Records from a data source
Lemma get_replies_loop_known :
  forall (data_thread : list Row) (d : list (string * DictVal)) (n : Net),
    (forall t, In t (threads_with_replies data_thread) -> mem t (od_keys d) = true) ->
    get_replies_loop fuel video_id pager_func data_thread (VDict d) n = (Ok (VDict d), n).
Proof.
  induction data_thread as [|row rest IH]; intros d n Hall; [reflexivity|].
  rewrite threads_with_replies_cons in Hall.
  rewrite get_replies_loop_skip.
  - apply IH. intros t Ht. apply Hall, in_or_app. right. exact Ht.
  - destruct (0 <? row_total_reply_count row)%Z; [right|left; reflexivity].
    apply Hall. left. reflexivity.
Qed.

Lemma get_replies_comment_thread_from (data_thread : list Row) (d : list (string * DictVal))
    (n : Net) :
  init_replies_dict video_id n = (Ok (VDict d), n) ->
  get_replies_comment_thread fuel video_id data_thread pager_func n =
    get_replies_loop fuel video_id pager_func data_thread (VDict d) n.
Proof.
  intros Hinit. unfold get_replies_comment_thread, bind. rewrite Hinit. reflexivity.
Qed.

(** X6. When the collection of the replies of a video returns, the
    dictionary returned holds an entry for every thread that has replies,
    and every entry of the dictionary it started from, unchanged. *)
Theorem replies_cover_threads (data_thread : list Row) (d : list (string * DictVal))
    (n n' : Net) (v : PyVal) :
  init_replies_dict video_id n = (Ok (VDict d), n) ->
  get_replies_comment_thread fuel video_id data_thread pager_func n = (Ok v, n') ->
  exists d', v = VDict d' /\ extends d d' /\
             forall row, In row data_thread -> (0 < row_total_reply_count row)%Z ->
                         mem (row_thread_id row) (od_keys d') = true.
Proof.
  intros Hinit Hrun. rewrite (get_replies_comment_thread_from _ _ _ Hinit) in Hrun.
  apply get_replies_loop_ok in Hrun. destruct Hrun as (d' & -> & Hext & Hall).
  exists d'. split; [reflexivity|]. split; [exact Hext|].
  intros row Hin Hcount. apply Hall. unfold threads_with_replies.
  apply in_map, filter_In. split; [exact Hin|]. apply Z.ltb_lt, Hcount.
Qed.

(** X7. The threads found in the dictionary of the checkpoint are not
    fetched again: when every thread that has replies is in it, the call
    sends no request, writes no file, and returns the dictionary as it is. *)
Theorem replies_skip_collected_threads (data_thread : list Row)
    (d : list (string * DictVal)) (n : Net) :
  init_replies_dict video_id n = (Ok (VDict d), n) ->
  (forall row, In row data_thread -> (0 < row_total_reply_count row)%Z ->
               mem (row_thread_id row) (od_keys d) = true) ->
  get_replies_comment_thread fuel video_id data_thread pager_func n = (Ok (VDict d), n).
Proof.
  intros Hinit Hall. rewrite (get_replies_comment_thread_from _ _ _ Hinit).
  apply get_replies_loop_known. intros t Ht. unfold threads_with_replies in Ht.
  apply in_map_iff in Ht. destruct Ht as (row & <- & Hrow).
  apply filter_In in Hrow. destruct Hrow as [Hin Hcount].
  apply Hall; [exact Hin|]. apply Z.ltb_lt, Hcount.
Qed.
(** ** Further properties of safe_metric_calculation *)

Lemma Qsum_bounds (lo hi : Q) (qs : list Q) :
  (forall q, In q qs -> lo <= q <= hi) ->
  lo * inject_Z (Z.of_nat (length qs)) <= Qsum qs
  /\ Qsum qs <= hi * inject_Z (Z.of_nat (length qs)).
Proof.
  induction qs as [|q qs IH]; intros H.
  - change (inject_Z (Z.of_nat (length (@nil Q)))) with 0.
    change (Qsum []) with 0. split; lra.
  - assert (Hq : lo <= q <= hi) by (apply H; now left).
    destruct IH as [IH1 IH2]; [intros x Hx; apply H; now right|].
    assert (E : inject_Z (Z.of_nat (length (q :: qs)))
                == inject_Z (Z.of_nat (length qs)) + 1).
    { simpl length. rewrite Nat2Z.inj_succ. unfold Z.succ.
      rewrite inject_Z_plus. reflexivity. }
    rewrite E. simpl Qsum. split; nra.
Qed.

Lemma dropna_within (lo hi : Q) (xs : list pd.float) :
  Forall (within lo hi) xs -> forall q, In q (pd.dropna xs) -> lo <= q <= hi.
Proof.
  induction xs as [|[r|] xs IH]; intros H q Hq; simpl in Hq.
  - destruct Hq.
  - inversion H; subst. destruct Hq as [<-|Hq]; [assumption | now apply IH].
  - inversion H; subst. now apply IH.
Qed.

Lemma fmean_within (lo hi : Q) (xs : list pd.float) :
  Forall (within lo hi) xs -> within lo hi (pd.fmean xs).
Proof.
  intros H. unfold pd.fmean.
  destruct (pd.fcount xs) as [|k] eqn:Hc; [exact I|].
  unfold within.
  destruct (Qsum_bounds lo hi (pd.dropna xs) (dropna_within lo hi xs H))
    as [H1 H2].
  rewrite <- fcount_spec, Hc in H1, H2. rewrite fsum_spec.
  assert (Hpos : 0 < inject_Z (Z.of_nat (S k))).
  { change 0 with (inject_Z 0). rewrite <- Zlt_Qlt. lia. }
  split.
  - apply Qle_shift_div_l; assumption.
  - apply Qle_shift_div_r; assumption.
Qed.

Lemma safe_metric_mean_within
      (object_reduce : string -> list (option string) -> res value)
      (xs : list pd.float) (lo hi : Q) (default : value) :
  Forall (within lo hi) xs ->
  safe_metric_calculation object_reduce (pd.Float64 xs) "mean" default
  = default
  \/ exists q,
      safe_metric_calculation object_reduce (pd.Float64 xs) "mean" default
      = VFloat (Some q)
      /\ lo <= q <= hi.
Proof.
  intros Hxs. unfold safe_metric_calculation.
  destruct ((pd.len (pd.Float64 xs) =? 0)%nat || pd.isna_all (pd.Float64 xs))
    eqn:Hu; [now left|].
  right. unfold safe_metric_try. simpl String.eqb. cbn [series_mean].
  pose proof (fmean_within lo hi xs Hxs) as Hm.
  destruct (pd.fmean xs) as [q|] eqn:Eq.
  - exists q. now split.
  - exfalso. unfold pd.fmean in Eq.
    destruct (pd.fcount xs) eqn:Hc; [|discriminate].
    rewrite fcount_spec in Hc.
    assert (Hd : pd.dropna xs = []) by (now destruct (pd.dropna xs)).
    apply unavailable_float in Hd. simpl pd.len in Hu. congruence.
Qed.

(** X9.  The mean lies between the bounds of the data: when every
    non-missing entry of a float64 series is between [lo] and [hi], the
    mean the function returns is a number between [lo] and [hi], unless
    it returns the default because nothing is present. *)
Theorem safe_metric_mean_bounds
        (object_reduce : string -> list (option string) -> res value)
        (xs : list pd.float) (lo hi : Q) (default : value)
        (Hxs : Forall (within lo hi) xs) :
  safe_metric_calculation object_reduce (pd.Float64 xs) "mean" default
  = default
  \/ exists q,
      safe_metric_calculation object_reduce (pd.Float64 xs) "mean" default
      = VFloat (Some q)
      /\ lo <= q <= hi.
Proof.
  unfold safe_metric_calculation.
  destruct ((pd.len (pd.Float64 xs) =? 0)%nat || pd.isna_all (pd.Float64 xs))
    eqn:Hu; [now left|].
  right. unfold safe_metric_try. simpl String.eqb. cbn [series_mean].
  pose proof (fmean_within lo hi xs Hxs) as Hm.
  destruct (pd.fmean xs) as [q|] eqn:Eq.
  - exists q. now split.
  - exfalso. unfold pd.fmean in Eq.
    destruct (pd.fcount xs) eqn:Hc; [|discriminate].
    rewrite fcount_spec in Hc.
    assert (Hd : pd.dropna xs = []) by (now destruct (pd.dropna xs)).
    apply unavailable_float in Hd. simpl pd.len in Hu. congruence.
Qed.

Lemma safe_metric_mean_bounds_witness :
  safe_metric_calculation object_reduce_raises
    (pd.Float64 [Some (1 # 2); None; Some 1]) "mean" VNone = VNone
  \/ exists q,
      safe_metric_calculation object_reduce_raises
        (pd.Float64 [Some (1 # 2); None; Some 1]) "mean" VNone
      = VFloat (Some q)
      /\ 0 <= q <= 1.
Proof.
  apply (safe_metric_mean_bounds object_reduce_raises
           [Some (1 # 2); None; Some 1] 0 1 VNone).
  repeat constructor; simpl; lra.
Defined.

Lemma compress_Forall {A : Type} (P : A -> Prop) (m : list bool)
      (xs : list A) :
  Forall P xs -> Forall P (pd.compress m xs).
Proof.
  revert xs. induction m as [|b m IH]; intros [|x xs] H; simpl;
    try constructor.
  inversion H; subst. destruct b; [constructor; [assumption|]|]; now apply IH.
Qed.

Lemma columns_setitem_In (df : pd.DataFrame) (c c' : string) (s : pd.Series) :
  In c' (pd.columns df) -> In c' (pd.columns (pd.setitem df c s)).
Proof.
  intros H. destruct (columns_setitem_cases df c s) as [[_ E]|[_ E]];
    rewrite E; [assumption|]. apply in_or_app. now left.
Qed.

(** ** Further properties of the overview figures *)

(** X10.  For a table loaded from a source that has the Aboard and
    Fatalities (Air) columns, and then filtered in any way, the mean
    survival rate of the overview page is either unavailable or a
    number between 0 and 1. *)
Theorem survival_rate_kpi_range
        (read_csv : string -> res pd.DataFrame)
        (parse_number : string -> option Q)
        (object_reduce : string -> list (option string) -> res value)
        (path : string) (df0 : pd.DataFrame)
        (filters : list (string * pd.scalar))
        (Hread : read_csv path = Ok df0) (Hwf : pd.wf df0)
        (Hcanon : NoDup (map (pd.relabel rename_map) (pd.columns df0)))
        (Haboard : In "Aboard" (map (pd.relabel rename_map) (pd.columns df0)))
        (Hfatal : In "Fatalities (Air)"
                     (map (pd.relabel rename_map) (pd.columns df0))) :
  let fdf := apply_filters (fst (load_data read_csv parse_number path))
               filters in
  survival_rate object_reduce fdf = Ok VNone
  \/ exists q, survival_rate object_reduce fdf = Ok (VFloat (Some q))
               /\ 0 <= q <= 1.
Proof.
  destruct (load_stages parse_number read_csv path df0 Hread Hwf Hcanon)
    as (df3 & df4 & Hload & _ & _ & Hc2 & H3 & Hnd3 & _ & H4 & Hnd4 & Hu4).
  rewrite Hload. cbn [fst]. cbv zeta.
  rewrite <- Hc2 in Haboard, Hfatal.
  assert (Hin3 : forall c,
             In c (pd.columns
                     (coerce_cols parse_number numeric_cols
                        (pd.rename rename_map df0))) ->
             In c (pd.columns df3)).
  { intros c Hin. destruct H3 as [[-> _]|(m & _ & _ & ->)]; [assumption|].
    now apply columns_setitem_In. }
  destruct H4 as [[_ Hno]|(sr & Lsr & Hsr & ->)].
  { exfalso. apply Hno. split; now apply Hin3. }
  set (df4 := pd.setitem df3 "Survival Rate" (pd.Float64 sr)) in *.
  assert (Hsel : pd.select "Survival Rate" df4
                 = [("Survival Rate", pd.Float64 sr)]).
  { apply select_setitem_same. now apply select_NoDup. }
  assert (Hne : df4 <> []).
  { intros E. rewrite E in Hsel. discriminate. }
  assert (Hu : uniform (pd.nrows df4) df4).
  { now rewrite (uniform_nrows _ _ Hu4 Hne). }
  rewrite (apply_filters_fold df4 filters Hu).
  set (M := fold_left (narrow df4) filters (repeat true (pd.nrows df4))).
  unfold survival_rate, pd.get, pd.getitem.
  rewrite select_loc, Hsel. cbn [pd.loc map fst snd pd.take metric_of].
  destruct (safe_metric_mean_within object_reduce (pd.compress M sr) 0 1 VNone)
    as [E|(q & E & Hq)].
  - now apply compress_Forall.
  - left. now rewrite E.
  - right. exists q. now rewrite E.
Qed.

Lemma survival_rate_kpi_range_witness :
  let fdf := apply_filters (fst (load_data sample_csv parse_digits DATA_PATH))
               [("Year", pd.SNum 1985)] in
  survival_rate object_reduce_raises fdf = Ok VNone
  \/ exists q, survival_rate object_reduce_raises fdf = Ok (VFloat (Some q))
               /\ 0 <= q <= 1.
Proof.
  apply (survival_rate_kpi_range sample_csv parse_digits object_reduce_raises
           DATA_PATH sample_frame [("Year", pd.SNum 1985)]).
  - reflexivity.
  - exact sample_frame_wf.
  - simpl. repeat constructor; simpl; intuition discriminate.
  - simpl. tauto.
  - simpl. tauto.
Defined.

(** ** Properties of the sidebar *)

Lemma digit_ok (d : Z) :
  (0 <= d < 10)%Z ->
  is_digit (py.digit d) = true
  /\ (Z.of_nat (nat_of_ascii (py.digit d)) - 48 = d)%Z.
Proof.
  intros Hd. unfold py.digit, is_digit.
  assert (Hn : (Z.to_nat d < 10)%nat) by lia.
  rewrite nat_ascii_embedding by lia. split.
  - apply andb_true_intro. split; apply Nat.leb_le; lia.
  - lia.
Qed.

Lemma digits_value_cons (c : ascii) (s : string) (a : Z) :
  digits_value (String c s) a
  = if is_digit c
    then digits_value s (10 * a + (Z.of_nat (nat_of_ascii c) - 48))%Z
    else None.
Proof. reflexivity. Qed.

Lemma digits_S (fuel : nat) (n : Z) (acc : string) :
  py.digits (S fuel) n acc
  = if (n <? 10)%Z then String (py.digit (n mod 10)) acc
    else py.digits fuel (n / 10) (String (py.digit (n mod 10)) acc).
Proof. reflexivity. Qed.

Lemma all_digits_cons (c : ascii) (s : string) :
  py.all_digits (String c s) = is_digit c && py.all_digits s.
Proof. reflexivity. Qed.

__Instructions to follow__:
Note every line above where the string "constructor" shows up, and copy those lines.

__Response__:
  repeat constructor; simpl; lra.
    try constructor.
  inversion H; subst. destruct b; [constructor; [assumption|]|]; now apply IH.
  - simpl. repeat constructor; simpl; intuition discriminate.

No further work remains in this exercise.